BACKGROUND: Esophageal squamous cell carcinoma (ESCA) is a type of cancer that starts in the cells lining the esophagus, the tube connecting the throat to the stomach. It is known for its aggressive nature and poor prognosis. Understanding the key factors that drive this cancer is crucial for developing better diagnostic tools and treatments. METHODS: Gene expression profiles of ESCA were analyzed using Gene Expression Omnibus (GEO) datasets (GSE23400, GSE29001, GSE92396, and GSE1420) from the GEO database. Differentially expressed genes (DEGs) were identified using the limma package, and a protein-protein interaction (PPI) network was constructed using the STRING database. Hub genes were identified based on the degree method. Further validation was performed through reverse transcription quantitative PCR (RT-qPCR), mutational and copy number variation (CNV) analysis via the cBioPortal database, promoter methylation analysis using the OncoDB and GSCA databases, survival analysis, immune infiltration analysis through the GSCA database, and functional assays, including knockdown of key genes.

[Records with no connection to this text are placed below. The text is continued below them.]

(** * telegram-userbot: a shallow embedding of [src/index.js]

    The script relays token announcements from one Telegram chat to a
    Discord webhook.  This file embeds its pure and effectful functions
    ([logToFile], [extractTokenInfo], [getPairAddress], [sendToDiscord],
    [updateEnvFile], the start-up configuration check, [startUserbot]
    and its message handler) and proves properties of them.

    JavaScript strings are sequences of UTF-16 code units; they are
    modelled as [list N].  The regular expressions of the script use a
    small fragment of the ECMAScript pattern language (pattern characters,
    character classes, [.], greedy quantifiers on one-character terms, one
    capture group, [^] and [$] under the [m] flag); [RegExp] below is a
    backtracking matcher for that fragment. *)

From Stdlib Require Import NArith ZArith Ascii String.
From Stdlib Require DecimalString DecimalN.
From stdpp Require Import gmap strings list fin_maps.

#[local] Set Warnings "-clear-no-such-hyp".

Local Open Scope N_scope.

(** ** JavaScript strings *)

Abbreviation jsstring := (list N).

(** The code units of an ASCII literal. *)
Definition js (s : string) : jsstring :=
  N_of_ascii <$> list_ascii_of_string s.

Definition cu (a : ascii) : N := N_of_ascii a.
Arguments cu a%_char.

(** ** The regular-expression fragment *)

Module RegExp.

(** A member of a bracketed class: one character or a range [lo-hi]. *)
Inductive range :=
| Single (c : N)
| Range (lo hi : N).

(** A term that consumes exactly one code unit. *)
Inductive single :=
| Lit (c : N)
| Class (rs : list range)
| Dot.

Inductive atom :=
| One (x : single)
| Rep (x : single) (lo : nat) (hi : option nat)
| Bol
| Eol.

Inductive node :=
| A (a : atom)
| Group (body : list atom).

Record t := { nodes : list node; multiline : bool }.

Record match_result :=
  { index : nat; matched : jsstring; groups : list jsstring }.

(** LineTerminator: LF, CR, LS, PS. *)
Definition is_line_terminator (c : N) : bool :=
  (c =? 10) || (c =? 13) || (c =? 0x2028) || (c =? 0x2029).

Definition in_range (r : range) (c : N) : bool :=
  match r with
  | Single x => c =? x
  | Range lo hi => (lo <=? c) && (c <=? hi)
  end.

Definition accepts (x : single) (c : N) : bool :=
  match x with
  | Lit d => c =? d
  | Class rs => existsb (fun r => in_range r c) rs
  | Dot => negb (is_line_terminator c)
  end.

Section Matcher.
Context {R : Type}.
(** The [m] flag. *)
Variable m : bool.

(** A matcher state is the code unit before the current position (if
    any) and the rest of the input; a continuation finishes the match
    from a state or fails. *)
Definition cont : Type := option N -> jsstring -> option R.

(** [^]: at the start of input, or with [m] after a line terminator. *)
Definition bol (prev : option N) : bool :=
  match prev with
  | None => true
  | Some c => m && is_line_terminator c
  end.

(** [$]: at the end of input, or with [m] before a line terminator. *)
Definition eol (s : jsstring) : bool :=
  match s with
  | [] => true
  | c :: _ => m && is_line_terminator c
  end.

(** RepeatMatcher for a greedy quantifier [{lo,hi}] on a one-character
    term: at [hi = 0] continue; while [lo > 0] an iteration is
    mandatory; otherwise try one more iteration first and fall back to
    the continuation when that fails. *)
Fixpoint greedy (x : single) (lo : nat) (hi : option nat)
    (prev : option N) (s : jsstring) (k : cont) {struct s} : option R :=
  match hi with
  | Some O => k prev s
  | _ =>
    match lo with
    | S _ =>
      match s with
      | c :: s' =>
        if accepts x c
        then greedy x (pred lo) (pred <$> hi) (Some c) s' k
        else None
      | [] => None
      end
    | O =>
      match s with
      | c :: s' =>
        if accepts x c
        then match greedy x O (pred <$> hi) (Some c) s' k with
             | Some r => Some r
             | None => k prev s
             end
        else k prev s
      | [] => k prev s
      end
    end
  end.

Fixpoint match_atoms (r : list atom) (prev : option N) (s : jsstring)
    (k : cont) : option R :=
  match r with
  | [] => k prev s
  | One x :: r' =>
    match s with
    | c :: s' => if accepts x c then match_atoms r' (Some c) s' k else None
    | [] => None
    end
  | Rep x lo hi :: r' =>
    greedy x lo hi prev s (fun prev' s' => match_atoms r' prev' s' k)
  | Bol :: r' => if bol prev then match_atoms r' prev s k else None
  | Eol :: r' => if eol s then match_atoms r' prev s k else None
  end.

(** A group records the substring its body consumed once the body has
    matched; backtracking into the body re-records it. *)
Fixpoint match_nodes (r : list node) (caps : list jsstring)
    (prev : option N) (s : jsstring)
    (k : list jsstring -> cont) : option R :=
  match r with
  | [] => k caps prev s
  | A a :: r' =>
    match_atoms [a] prev s (fun prev' s' => match_nodes r' caps prev' s' k)
  | Group body :: r' =>
    match_atoms body prev s (fun prev' s' =>
      match_nodes r' (caps ++ [take (length s - length s') s]) prev' s' k)
  end.
End Matcher.

(** The match of the whole pattern at the current position. *)
Definition match_here (re : t) (prev : option N) (s : jsstring)
    : option (list jsstring * jsstring) :=
  match_nodes (multiline re) (nodes re) [] prev s
    (fun caps _ s' => Some (caps, s')).

(** RegExpBuiltinExec without [g] and [y]: the leftmost position at which
    the pattern matches. *)
Fixpoint search (re : t) (idx : nat) (prev : option N) (s : jsstring)
    : option match_result :=
  match match_here re prev s with
  | Some (caps, s') =>
    Some {| index := idx;
            matched := take (length s - length s') s;
            groups := caps |}
  | None =>
    match s with
    | [] => None
    | c :: s' => search re (S idx) (Some c) s'
    end
  end.

Definition exec (re : t) (text : jsstring) : option match_result :=
  search re 0 None text.

(** [re.test(text)] *)
Definition test (re : t) (text : jsstring) : bool :=
  bool_decide (is_Some (exec re text)).

(** The pattern characters of a literal string. *)
Definition lit (s : jsstring) : list node :=
  (fun c => A (One (Lit c))) <$> s.

End RegExp.

Import RegExp.

(** [text.match(re)] for a pattern without the [g] flag is [re.exec(text)];
    [match[1]] is the first capture ([undefined], here [None], when the
    pattern has no group). *)
Definition capture1 (m : match_result) : option jsstring := groups m !! 0%nat.

(** ** Extractor: [extractTokenInfo] *)

Definition alnum : list range :=
  [Range (cu "a") (cu "z"); Range (cu "A") (cu "Z"); Range (cu "0") (cu "9")].
Definition digit : range := Range (cu "0") (cu "9").

Definition pattern (ns : list node) : RegExp.t :=
  {| nodes := ns; multiline := false |}.

Definition plus (x : single) : atom := Rep x 1 None.

(** The object literal [patterns], in property order. *)
Definition patterns : list (string * RegExp.t) :=
  [ ("tokenName",
     pattern (lit (js "$") ++ [Group [plus (Class alnum)]]));
    ("ca",
     pattern (lit (js "`") ++ [Group [Rep (Class alnum) 32 (Some 44%nat)]]
              ++ lit (js "`")));
    ("price",
     pattern (lit (js "**Price:** ")
              ++ [Group [plus (Class [Single (cu "$"); digit;
                                      Single (cu "."); Single (cu ",")])]]));
    ("mc",
     pattern (lit (js "**Market Cap:** ")
              ++ [Group [plus (Class [Single (cu "$"); digit;
                                      Single (cu "."); Single (cu ",");
                                      Single (cu "k"); Single (cu "M")])]]));
    ("holders",
     pattern (lit (js "**Holders:** ") ++ [Group [plus (Class [digit])]]));
    ("top10",
     pattern (lit (js "**Top10:** ")
              ++ [Group [plus (Class [digit; Single (cu ".")]);
                         One (Lit (cu "%"))]])) ].

(** [match && match[1]]: a match whose first capture is a non-empty
    string. *)
Definition truthy_capture (o : option match_result) : option jsstring :=
  match o with
  | Some m =>
    match capture1 m with
    | Some (c :: cs) => Some (c :: cs)
    | _ => None
    end
  | None => None
  end.

(** The [for ... in] loop over the patterns, with the object [extracted]
    built so far; [None] is the early [return null]. *)
Fixpoint extract_loop (ps : list (string * RegExp.t)) (text : jsstring)
    (extracted : gmap string jsstring) : option (gmap string jsstring) :=
  match ps with
  | [] => Some extracted
  | (key, re) :: ps' =>
    match truthy_capture (exec re text) with
    | Some cap => extract_loop ps' text (<[key := cap]> extracted)
    | None => None
    end
  end.

Definition extractTokenInfo (text : jsstring)
    : option (gmap string jsstring) :=
  extract_loop patterns text ∅.

(** ** Effects

    The world of the script: the files it reads and writes, the console
    lines and HTTP requests it has issued, in order, and the failures the
    file system has in store for its writes.  A statement either returns a
    value or throws. *)

Record field := { name : jsstring; value : jsstring; inline : bool }.

Record embed :=
  { color : N;
    author_name : jsstring;
    title : jsstring;
    description : jsstring;
    fields : list field;
    timestamp : jsstring }.

Inductive event :=
| ConsoleLog (args : list jsstring)
| ConsoleError (args : list jsstring)
| Get (url : jsstring) (timeout : N)
| Post (url : jsstring) (embeds : list embed).

(** What can be thrown in the modelled code. *)
Inductive exn :=
| BadStatus (status : N)
| Timeout
| NetworkError
| TypeError
| NoSuchFile (path : string)
| IOError (code : string).

(** [faults] is what the file system does to the writes to come, in
    order: [None] lets a write through and [Some e] makes it throw [e];
    past the end of the list every write goes through. *)
Record world :=
  { files : gmap string jsstring;
    events : list event;
    faults : list (option exn) }.

Inductive outcome (A : Type) :=
| Ret (a : A)
| Throw (e : exn).
Arguments Ret {A} a.
Arguments Throw {A} e.

Definition M (A : Type) : Type := world -> outcome A * world.

#[global] Instance M_ret : MRet M := fun A a w => (Ret a, w).
#[global] Instance M_bind : MBind M := fun A B f c w =>
  match c w with
  | (Ret a, w') => f a w'
  | (Throw e, w') => (Throw e, w')
  end.

Definition throw {A} (e : exn) : M A := fun w => (Throw e, w).

(** [try { body } catch (error) { handler }] *)
Definition try_catch {A} (body : M A) (handler : exn -> M A) : M A :=
  fun w =>
    match body w with
    | (Ret a, w') => (Ret a, w')
    | (Throw e, w') => handler e w'
    end.

Definition emit (e : event) : M unit :=
  fun w => (Ret (), {| files := files w; events := events w ++ [e];
                       faults := faults w |}).

(** One write to the file system.  It throws, and leaves the files as
    they are, when the next fault says so; otherwise the file gets its new
    content, computed from the old one.  Either way the fault is used
    up. *)
Definition fs_write (path : string) (content : option jsstring -> jsstring)
    : M unit :=
  fun w =>
    match faults w with
    | Some e :: rest =>
      (Throw e, {| files := files w; events := events w; faults := rest |})
    | _ =>
      (Ret (), {| files := <[path := content (files w !! path)]> (files w);
                  events := events w;
                  faults := tail (faults w) |})
    end.

(** [fs.appendFileSync]: creates the file when it does not exist. *)
Definition appendFileSync (path : string) (data : jsstring) : M unit :=
  fs_write path (fun old => default [] old ++ data).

RESULTS: We identified four key hub genes, COL3A1, COL4A1, COL5A2, and CXCL8 that play significant roles in ESCA. These genes were highly expressed in ESCA tissues and cell lines, with expression levels significantly (p-value <
0.001) elevated compared to normal controls. Receiver operating characteristic (ROC) curve analysis revealed exceptional diagnostic performance for all four genes, with area under the curve (AUC) values of 1.0, indicating perfect sensitivity and specificity in distinguishing ESCA from normal controls. Mutational analysis revealed that COL3A1 was altered in 67% of ESCA samples, primarily through missense mutations, while COL5A2 exhibited alterations in 50% of the samples, including splice site and missense mutations. Additionally, gene amplification patterns were observed in all four hub genes, further validating their oncogenic potential in ESCA progression. A significant (p-value <
0.05) promoter hypomethylation was detected in these genes, suggesting a potential regulatory role in their expression. Functional assays demonstrated that knocking down COL3A1 and COL4A1 led to decreased cell proliferation, colony formation, and migration, indicating their critical roles in tumor progression. Additionally, these genes were involved in pathways related to the extracellular matrix and immune system modulation. CONCLUSION: COL3A1, COL4A1, COL5A2, and CXCL8 are crucial in ESCA development and progression, particularly in remodeling the extracellular matrix, modulating the immune system, and promoting metastasis. These findings suggest that these genes could serve as potential biomarkers for diagnosing ESCA and targets for future therapies. Future research should focus on in vivo validation of these findings and clinical testing to assess the therapeutic potential of targeting these genes in ESCA treatment.